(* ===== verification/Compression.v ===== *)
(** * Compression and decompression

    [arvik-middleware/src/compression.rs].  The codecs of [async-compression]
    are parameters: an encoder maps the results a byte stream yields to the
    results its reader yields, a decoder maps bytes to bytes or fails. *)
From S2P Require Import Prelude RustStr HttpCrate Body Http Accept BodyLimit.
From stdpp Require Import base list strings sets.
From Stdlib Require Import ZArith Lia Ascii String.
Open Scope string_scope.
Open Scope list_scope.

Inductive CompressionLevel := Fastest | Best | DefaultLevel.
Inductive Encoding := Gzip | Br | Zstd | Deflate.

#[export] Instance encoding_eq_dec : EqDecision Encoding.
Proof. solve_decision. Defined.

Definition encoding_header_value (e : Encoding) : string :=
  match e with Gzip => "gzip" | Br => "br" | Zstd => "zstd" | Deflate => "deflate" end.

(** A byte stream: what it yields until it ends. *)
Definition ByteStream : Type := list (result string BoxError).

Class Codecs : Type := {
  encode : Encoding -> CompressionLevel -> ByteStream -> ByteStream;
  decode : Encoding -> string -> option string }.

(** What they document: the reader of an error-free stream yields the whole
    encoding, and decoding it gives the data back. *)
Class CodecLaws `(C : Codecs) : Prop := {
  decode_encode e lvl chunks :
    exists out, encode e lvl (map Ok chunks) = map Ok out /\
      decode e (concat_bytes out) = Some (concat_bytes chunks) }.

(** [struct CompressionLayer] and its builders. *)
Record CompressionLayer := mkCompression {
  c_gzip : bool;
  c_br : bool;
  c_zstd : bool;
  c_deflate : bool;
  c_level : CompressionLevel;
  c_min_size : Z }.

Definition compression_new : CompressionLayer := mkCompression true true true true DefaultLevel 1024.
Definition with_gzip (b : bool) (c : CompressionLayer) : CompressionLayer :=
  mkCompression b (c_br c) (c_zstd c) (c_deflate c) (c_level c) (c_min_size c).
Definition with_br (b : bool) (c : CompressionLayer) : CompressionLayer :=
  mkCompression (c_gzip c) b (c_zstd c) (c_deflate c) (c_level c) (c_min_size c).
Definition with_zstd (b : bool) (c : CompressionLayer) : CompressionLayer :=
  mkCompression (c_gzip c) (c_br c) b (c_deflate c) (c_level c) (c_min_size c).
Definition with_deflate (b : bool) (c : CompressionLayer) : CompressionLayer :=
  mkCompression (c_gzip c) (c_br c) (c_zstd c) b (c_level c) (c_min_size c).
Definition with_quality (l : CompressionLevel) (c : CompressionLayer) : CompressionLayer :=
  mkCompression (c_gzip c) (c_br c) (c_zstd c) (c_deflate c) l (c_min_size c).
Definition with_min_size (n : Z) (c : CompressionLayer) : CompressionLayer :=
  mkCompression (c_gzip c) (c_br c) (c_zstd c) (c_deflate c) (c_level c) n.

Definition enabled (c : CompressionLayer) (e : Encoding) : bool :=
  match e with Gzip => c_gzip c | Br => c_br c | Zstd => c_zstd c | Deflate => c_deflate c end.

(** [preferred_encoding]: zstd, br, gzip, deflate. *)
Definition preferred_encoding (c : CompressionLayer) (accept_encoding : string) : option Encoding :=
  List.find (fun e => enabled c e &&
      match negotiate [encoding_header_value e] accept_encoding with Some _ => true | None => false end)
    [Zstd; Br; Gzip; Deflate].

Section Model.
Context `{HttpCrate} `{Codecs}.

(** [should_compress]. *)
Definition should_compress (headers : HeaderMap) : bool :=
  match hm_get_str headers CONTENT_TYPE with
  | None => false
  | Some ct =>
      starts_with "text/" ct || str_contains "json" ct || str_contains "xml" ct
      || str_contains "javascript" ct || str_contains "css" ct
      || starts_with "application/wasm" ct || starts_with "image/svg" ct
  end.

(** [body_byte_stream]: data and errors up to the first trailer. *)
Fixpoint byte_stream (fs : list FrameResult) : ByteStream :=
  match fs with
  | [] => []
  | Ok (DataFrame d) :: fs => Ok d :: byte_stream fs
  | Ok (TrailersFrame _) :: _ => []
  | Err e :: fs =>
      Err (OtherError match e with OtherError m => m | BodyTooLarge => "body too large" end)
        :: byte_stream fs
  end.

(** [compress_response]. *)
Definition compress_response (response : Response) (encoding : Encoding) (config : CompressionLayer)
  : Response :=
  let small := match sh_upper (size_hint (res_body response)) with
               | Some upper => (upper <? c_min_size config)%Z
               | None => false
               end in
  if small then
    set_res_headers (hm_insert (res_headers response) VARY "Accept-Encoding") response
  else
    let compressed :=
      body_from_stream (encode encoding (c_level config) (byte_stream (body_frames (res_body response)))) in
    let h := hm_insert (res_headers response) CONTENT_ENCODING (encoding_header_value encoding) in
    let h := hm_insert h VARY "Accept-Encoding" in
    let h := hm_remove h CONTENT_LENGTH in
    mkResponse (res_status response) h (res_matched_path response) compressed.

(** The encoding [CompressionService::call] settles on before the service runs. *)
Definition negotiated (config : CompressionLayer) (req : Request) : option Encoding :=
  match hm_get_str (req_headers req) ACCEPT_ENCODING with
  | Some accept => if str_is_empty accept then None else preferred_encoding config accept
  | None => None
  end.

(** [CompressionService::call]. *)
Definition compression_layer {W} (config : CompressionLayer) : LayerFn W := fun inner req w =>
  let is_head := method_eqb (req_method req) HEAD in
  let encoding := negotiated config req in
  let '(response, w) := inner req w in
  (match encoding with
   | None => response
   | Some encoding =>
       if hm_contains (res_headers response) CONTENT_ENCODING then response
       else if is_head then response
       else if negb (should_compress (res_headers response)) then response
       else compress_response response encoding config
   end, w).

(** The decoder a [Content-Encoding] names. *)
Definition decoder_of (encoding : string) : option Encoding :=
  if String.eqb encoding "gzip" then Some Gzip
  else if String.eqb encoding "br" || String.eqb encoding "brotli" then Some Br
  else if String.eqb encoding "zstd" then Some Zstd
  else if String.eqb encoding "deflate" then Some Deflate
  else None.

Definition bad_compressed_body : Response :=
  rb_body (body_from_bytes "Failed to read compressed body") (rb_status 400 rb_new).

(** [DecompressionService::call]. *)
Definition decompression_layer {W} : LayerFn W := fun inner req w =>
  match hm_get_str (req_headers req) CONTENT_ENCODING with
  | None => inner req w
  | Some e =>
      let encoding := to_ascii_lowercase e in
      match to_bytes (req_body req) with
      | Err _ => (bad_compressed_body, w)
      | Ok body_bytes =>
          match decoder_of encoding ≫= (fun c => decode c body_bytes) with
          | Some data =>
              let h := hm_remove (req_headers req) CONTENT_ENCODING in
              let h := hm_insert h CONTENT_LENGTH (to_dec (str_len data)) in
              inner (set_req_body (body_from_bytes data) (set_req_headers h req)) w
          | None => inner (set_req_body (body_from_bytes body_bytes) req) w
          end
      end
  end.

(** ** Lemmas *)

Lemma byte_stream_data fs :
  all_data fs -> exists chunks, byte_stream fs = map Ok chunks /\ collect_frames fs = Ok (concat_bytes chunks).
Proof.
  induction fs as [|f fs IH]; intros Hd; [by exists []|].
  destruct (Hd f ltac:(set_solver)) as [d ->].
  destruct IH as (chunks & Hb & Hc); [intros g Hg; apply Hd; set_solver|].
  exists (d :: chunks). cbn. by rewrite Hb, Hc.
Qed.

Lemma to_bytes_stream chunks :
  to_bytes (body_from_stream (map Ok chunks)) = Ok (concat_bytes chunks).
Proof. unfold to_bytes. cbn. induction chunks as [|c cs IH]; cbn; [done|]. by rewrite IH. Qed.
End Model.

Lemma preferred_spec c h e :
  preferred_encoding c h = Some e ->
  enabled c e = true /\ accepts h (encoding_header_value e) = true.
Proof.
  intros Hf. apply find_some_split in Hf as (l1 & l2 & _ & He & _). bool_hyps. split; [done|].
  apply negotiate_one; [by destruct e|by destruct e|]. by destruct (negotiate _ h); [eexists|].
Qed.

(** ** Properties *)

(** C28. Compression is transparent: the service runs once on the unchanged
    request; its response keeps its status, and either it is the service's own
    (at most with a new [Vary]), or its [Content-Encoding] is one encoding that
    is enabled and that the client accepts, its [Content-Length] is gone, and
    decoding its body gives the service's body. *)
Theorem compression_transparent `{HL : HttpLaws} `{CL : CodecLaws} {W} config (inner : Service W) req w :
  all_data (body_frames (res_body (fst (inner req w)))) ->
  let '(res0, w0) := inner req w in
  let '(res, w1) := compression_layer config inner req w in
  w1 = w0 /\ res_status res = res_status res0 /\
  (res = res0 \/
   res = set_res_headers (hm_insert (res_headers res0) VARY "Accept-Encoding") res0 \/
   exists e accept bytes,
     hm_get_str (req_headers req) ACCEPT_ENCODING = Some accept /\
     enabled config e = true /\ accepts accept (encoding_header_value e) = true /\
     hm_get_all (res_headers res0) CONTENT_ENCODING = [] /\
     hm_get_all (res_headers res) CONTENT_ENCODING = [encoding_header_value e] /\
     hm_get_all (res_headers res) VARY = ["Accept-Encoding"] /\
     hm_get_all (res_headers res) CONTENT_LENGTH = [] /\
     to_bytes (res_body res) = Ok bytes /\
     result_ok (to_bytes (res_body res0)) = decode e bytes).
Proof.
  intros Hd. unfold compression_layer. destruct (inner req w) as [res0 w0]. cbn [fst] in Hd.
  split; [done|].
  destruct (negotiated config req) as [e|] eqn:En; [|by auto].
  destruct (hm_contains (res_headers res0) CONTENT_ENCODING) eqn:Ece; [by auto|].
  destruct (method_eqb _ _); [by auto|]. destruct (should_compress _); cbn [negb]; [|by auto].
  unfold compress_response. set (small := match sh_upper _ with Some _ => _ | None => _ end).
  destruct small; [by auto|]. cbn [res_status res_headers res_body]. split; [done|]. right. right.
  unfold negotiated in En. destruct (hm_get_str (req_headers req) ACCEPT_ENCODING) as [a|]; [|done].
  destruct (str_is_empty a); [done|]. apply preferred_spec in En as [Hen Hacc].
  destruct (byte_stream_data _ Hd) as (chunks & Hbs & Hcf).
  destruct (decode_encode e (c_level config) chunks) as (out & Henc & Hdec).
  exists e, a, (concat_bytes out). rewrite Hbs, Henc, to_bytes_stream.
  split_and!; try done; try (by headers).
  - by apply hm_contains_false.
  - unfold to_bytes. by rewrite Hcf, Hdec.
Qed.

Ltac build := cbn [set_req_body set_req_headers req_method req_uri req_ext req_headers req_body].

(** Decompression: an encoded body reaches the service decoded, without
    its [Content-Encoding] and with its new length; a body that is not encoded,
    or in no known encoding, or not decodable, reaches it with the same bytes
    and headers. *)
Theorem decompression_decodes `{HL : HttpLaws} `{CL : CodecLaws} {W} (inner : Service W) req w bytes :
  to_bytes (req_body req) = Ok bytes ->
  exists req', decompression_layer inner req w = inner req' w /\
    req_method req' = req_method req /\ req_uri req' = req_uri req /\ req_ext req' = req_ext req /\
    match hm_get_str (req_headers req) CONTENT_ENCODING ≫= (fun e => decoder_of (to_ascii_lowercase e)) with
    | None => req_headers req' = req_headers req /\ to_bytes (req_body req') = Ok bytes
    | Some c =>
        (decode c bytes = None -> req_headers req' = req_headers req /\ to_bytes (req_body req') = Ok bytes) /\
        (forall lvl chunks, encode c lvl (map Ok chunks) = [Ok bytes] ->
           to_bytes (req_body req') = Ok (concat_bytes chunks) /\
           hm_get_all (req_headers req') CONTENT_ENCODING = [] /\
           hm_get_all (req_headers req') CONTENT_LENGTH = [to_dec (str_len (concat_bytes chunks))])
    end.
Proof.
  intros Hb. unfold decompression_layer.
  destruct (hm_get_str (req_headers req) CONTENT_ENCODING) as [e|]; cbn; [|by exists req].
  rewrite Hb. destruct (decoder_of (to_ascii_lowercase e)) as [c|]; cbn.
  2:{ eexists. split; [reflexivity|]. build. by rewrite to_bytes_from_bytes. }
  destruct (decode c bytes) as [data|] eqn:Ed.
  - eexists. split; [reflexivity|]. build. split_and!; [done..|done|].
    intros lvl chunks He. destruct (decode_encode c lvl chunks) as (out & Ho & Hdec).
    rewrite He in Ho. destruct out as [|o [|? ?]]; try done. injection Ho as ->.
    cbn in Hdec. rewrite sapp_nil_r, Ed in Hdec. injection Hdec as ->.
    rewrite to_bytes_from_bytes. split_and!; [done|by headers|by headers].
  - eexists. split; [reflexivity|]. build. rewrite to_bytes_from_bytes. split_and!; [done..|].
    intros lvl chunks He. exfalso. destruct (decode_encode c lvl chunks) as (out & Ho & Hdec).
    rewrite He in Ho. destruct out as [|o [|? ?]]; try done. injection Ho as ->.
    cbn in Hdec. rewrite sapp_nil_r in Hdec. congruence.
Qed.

§

Look above for the line containing "(** The encoding" and the line containing "(** The decoder". Transcribe both, with the lines between them, exactly.

● **RESULT**:
(** The encoding [CompressionService::call] settles on before the service runs. *)
Definition negotiated (config : CompressionLayer) (req : Request) : option Encoding :=
  match hm_get_str (req_headers req) ACCEPT_ENCODING with
  | Some accept => if str_is_empty accept then None else preferred_encoding config accept
  | None => None
  end.

(** [CompressionService::call]. *)
Definition compression_layer {W} (config : CompressionLayer) : LayerFn W := fun inner req w =>
  let is_head := method_eqb (req_method req) HEAD in
  let encoding := negotiated config req in
  let '(response, w) := inner req w in
  (match encoding with
   | None => response
   | Some encoding =>
       if hm_contains (res_headers response) CONTENT_ENCODING then response
       else if is_head then response
       else if negb (should_compress (res_headers response)) then response
       else compress_response response encoding config
   end, w).

(** The decoder a [Content-Encoding] names. *)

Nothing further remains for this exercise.